Upgrading the cluster would be different for restricted caps and non-restricted caps,

  1. If consumer cluster doesn't have restricted caps, this will upgrade all the default CSI users (non-restricted)

    python3 create-external-cluster-resources.py --upgrade
    
  2. If the consumer cluster has restricted caps

    Restricted users created using --restricted-auth-permission flag need to pass mandatory flags: '--rbd-data-pool-name(if it is a rbd user), --k8s-cluster-name and --run-as-user' flags while upgrading, in case of cephfs users if you have passed --cephfs-filesystem-name flag while creating CSI users then while upgrading it will be mandatory too. In this example the user would be client.csi-rbd-node-rookstorage-replicapool (following the pattern csi-user-clusterName-poolName)
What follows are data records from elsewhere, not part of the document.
(** Nobody asks who issued a licence: any text of thirty-two hexadecimal digits that was
    not used before is one of the tier pro, which does not expire. *)
Theorem activateLicense_spec (key : string) (c : context) (d : db) (n : Z)
    (Hw : table_wf (t_licenses d)) (Hlen : (32 ≤ String.length key)%nat) (Hhex : str_all hex_digit key = true)
    (Hfresh : ∀ r, In r (t_rows (t_licenses d)) → li_key r ≠ key) :
  let '(rep, w') := activateLicense (Some key) c (World d n []) in
  status rep = Some 200 ∧ ∃ l, (Licenses.GetActive w').1 = Ok (Some l) ∧ li_key l = key ∧ li_expires l = None ∧
    IsPro (tier_of (Some l)) = true.
Proof.
  unfold activateLicense. destruct (String.eqb_spec key "") as [->|_]; [cbn in Hlen; lia|].
  rewrite (proj2 (Nat.ltb_ge _ _) Hlen), Hhex. cbn [negb].
  unfold Licenses.Deactivate, Licenses.Activate, Licenses.GetActive, update_tab, update_tab_n, wrap, query, exec, insert_checked, mbind, mret.
  rewrite stmt_ok. cbv beta iota zeta. rewrite stmt_ok. cbv beta iota zeta. rewrite tab_set.
  change (tab (A := license_row) d) with (t_licenses d). set (t1 := update_where Licenses.activated _ (t_licenses d)).
  assert (∀ r, In r (t_rows t1) → Licenses.has_key key r = false) as H1 by by apply no_key.
  rewrite (count_where_zero (Licenses.has_key key) t1 H1). change (0 <? 0) with false. cbv beta iota zeta.
  rewrite stmt_ok. cbv beta iota zeta. rewrite tab_set. rewrite stmt_ok. rewrite !tab_set.
  set (t3 := update_where Licenses.activated _ (update_where (Licenses.has_key key) _ t1)).
  assert (table_wf t3) as Hw3 by (by repeat apply update_wf).
  assert (∀ r, In r (t_rows t3) → Licenses.has_key key r = false) as H3.
  { apply no_key; [done|]. intros r Hr. apply String.eqb_neq. revert r Hr. apply no_key; [done|].
    intros r Hr. by apply String.eqb_neq, H1. }
  assert (has_row (Licenses.has_key key) t3 = false) as -> by (apply existsb_False, List.Forall_forall; exact H3).
  cbn [negb insert_row]. rewrite stmt_ok. cbv beta iota zeta. rewrite tab_set.
  set (l := LicenseRow _ key _ _ _ _ _ _). set (t4 := Table _ _).
  assert (get_row (t_seq t3 + 1) t4 = Some l) as ->.
  { apply get_row_spec; [exact (insert_wf (λ i, LicenseRow i key TierPro (Some (current_timestamp n)) None 10 "{}" (current_timestamp n)) t3 (λ _, eq_refl) Hw3)|].
    split; [apply in_app_iff; right; by left|done]. }
  split; [done|]. rewrite stmt_ok. cbn [fst]. rewrite tab_set. exists l. split; [|done].
  unfold select_where. cbn [t4 t_rows]. rewrite List.filter_app.
  pose proof (deactivated (current_timestamp n) (set_li_activated None)
                (update_where (Licenses.has_key key) (set_li_active TierPro 10 (Some (current_timestamp n))) t1) (λ _, eq_refl)) as E.
  unfold select_where in E. fold t3 in E. rewrite E. done.
Qed.
(* ===== verification/BackupsApi.v ===== *)
(** The API of backups: src/internal/apihttp/backups.go and the backup of a site of
    backup_providers.go, on the database and the files of the panel's host. *)
From S2P Require Import Prelude GoStr Json Clock Secrets Sql JobStore Accounts Sites Backups Servers BackupPlan Records Plans Extras Panel Agent Worker Scheduler Guards Http Access SitesApi AppApi SiteTools UsersApi.
Local Open Scope Z_scope.
Local Open Scope panel_scope.
(** C4.  [_ensure_material_in_registry] tries its sources in order.  With
    no registry it raises.  A name that keys [materialDict] is returned as
    it is and nothing changes.  Otherwise a name that starts with [G4_] is
    handed to the library: its result is returned; when the library raises
    and the name is registered afterwards, the registered material is
    returned; when it is not, the library's exception is raised again.
    Otherwise the user catalog is looked up: a record found there is made
    into a material, and a name without a (non-empty) record raises
    [Unknown material].  The six outcomes are shown on the example
    application with the stand-in library. *)
Theorem C4_resolution_order :
  (∀ (G : Geant4) reg w db cache name,
     let app := mk (Some reg) w db cache in
     let with_reg reg' := mk (Some reg') w db cache in
     (∀ m, materialDict reg !! name = Some m →
        _ensure_material_in_registry name app = (inr m, app)) ∧
     (materialDict reg !! name = None → Py.startswith "G4_" name = true →
      ∀ r reg', nist_material_2geant4Material name reg = (r, reg') →
        (∀ m, r = inr m →
           _ensure_material_in_registry name app = (inr m, with_reg reg')) ∧
        (∀ e m, r = inl e → materialDict reg' !! name = Some m →
           _ensure_material_in_registry name app = (inr m, with_reg reg')) ∧
        (∀ e, r = inl e → materialDict reg' !! name = None →
           _ensure_material_in_registry name app = (inl e, with_reg reg'))) ∧
     (materialDict reg !! name = None → Py.startswith "G4_" name = false →
      (∀ d, UserMaterialDatabase.get_material db name = Some d →
            md_truthy d = true →
         _ensure_material_in_registry name app =
         on_registry (create_user_material_in_registry name d) app) ∧
      (UserMaterialDatabase.get_material db name = None →
         _ensure_material_in_registry name app =
         (inl (ValueError ("Unknown material '" ++ name ++ "'")%string),
          app)))) ∧
  (∀ (G : Geant4) w db cache name,
     _ensure_material_in_registry name (mk None w db cache) =
     (inl (ValueError "No registry loaded"), mk None w db cache)) ∧
  (let resolve name :=
     (_ensure_material_in_registry (G := Toy.G4) name Catalog.app).1 in
   resolve "G4_AIR" = inr 0 ∧
   resolve "G4_WATER" = inr 1 ∧
   resolve "G4_HALF" = inr 1 ∧
   resolve "G4_NOPE" = inl (LibraryError "unknown NIST material G4_NOPE") ∧
   resolve "Water" = inr 1 ∧
   resolve "Nope" = inl (ValueError "Unknown material 'Nope'")).
Proof.
  split_and!.
  - intros G reg w db cache name app with_reg.
    unfold _ensure_material_in_registry, on_registry, ensure_in; simpl.
    split_and!.
    + intros m ->. done.
    + intros -> -> r reg' Hn. unfold try_except. rewrite Hn.
      split_and!; [by intros m ->|by intros e m -> ->|by intros e -> ->].
    + intros -> ->. split.
      * by intros d -> ->.
      * by intros ->.
  - done.
  - vm_compute. done.
Qed.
    python3 create-external-cluster-resources.py --upgrade --rbd-data-pool-name replicapool --k8s-cluster-name rookstorage --run-as-user client.csi-rbd-node-rookstorage-replicapool
    

    Note

    1) An existing non-restricted user cannot be converted to a restricted user by upgrading. 2) The upgrade flag should only be used to append new permissions to users. It shouldn't be used for changing a CSI user already applied permissions. For example, be careful not to change pools(s) that a user has access to.

Upgrade cluster to utilize a new feature (optional)

Some Rook upgrades may require re-running the import steps, or may introduce new external cluster features that can be most easily enabled by re-running the import steps.

To re-run the import steps with new options, the python script should be re-run using the same configuration options that were used for past invocations, plus the configurations that are being added or modified.

Starting with Rook v1.15, the script stores the configuration in the external-cluster-user-command configmap for easy future reference.

  • arg: Exact arguments that were used for for processing the script. Argument that are decided using the Priority: command-line-args has more priority than config.ini file values, and config.ini file values have more priority than default values.

Example external-cluster-user-command ConfigMap:

  1. Get the last-applied config, if its available

    $ kubectl get configmap -namespace rook-ceph external-cluster-user-command --output jsonpath='{.data.args}'
    
  2. Copy the output to config.ini

  3. Make any desired modifications and additions to `config.ini``

  4. Run the python script again using the config file

  5. Copy the bash output

  6. Import-the-provider-data

Warning

If the last-applied config is unavailable, run the current version of the script again using previously-applied config and CLI flags. Failure to reuse the same configuration options when re-invoking the python script can result in unexpected changes when re-running the import script.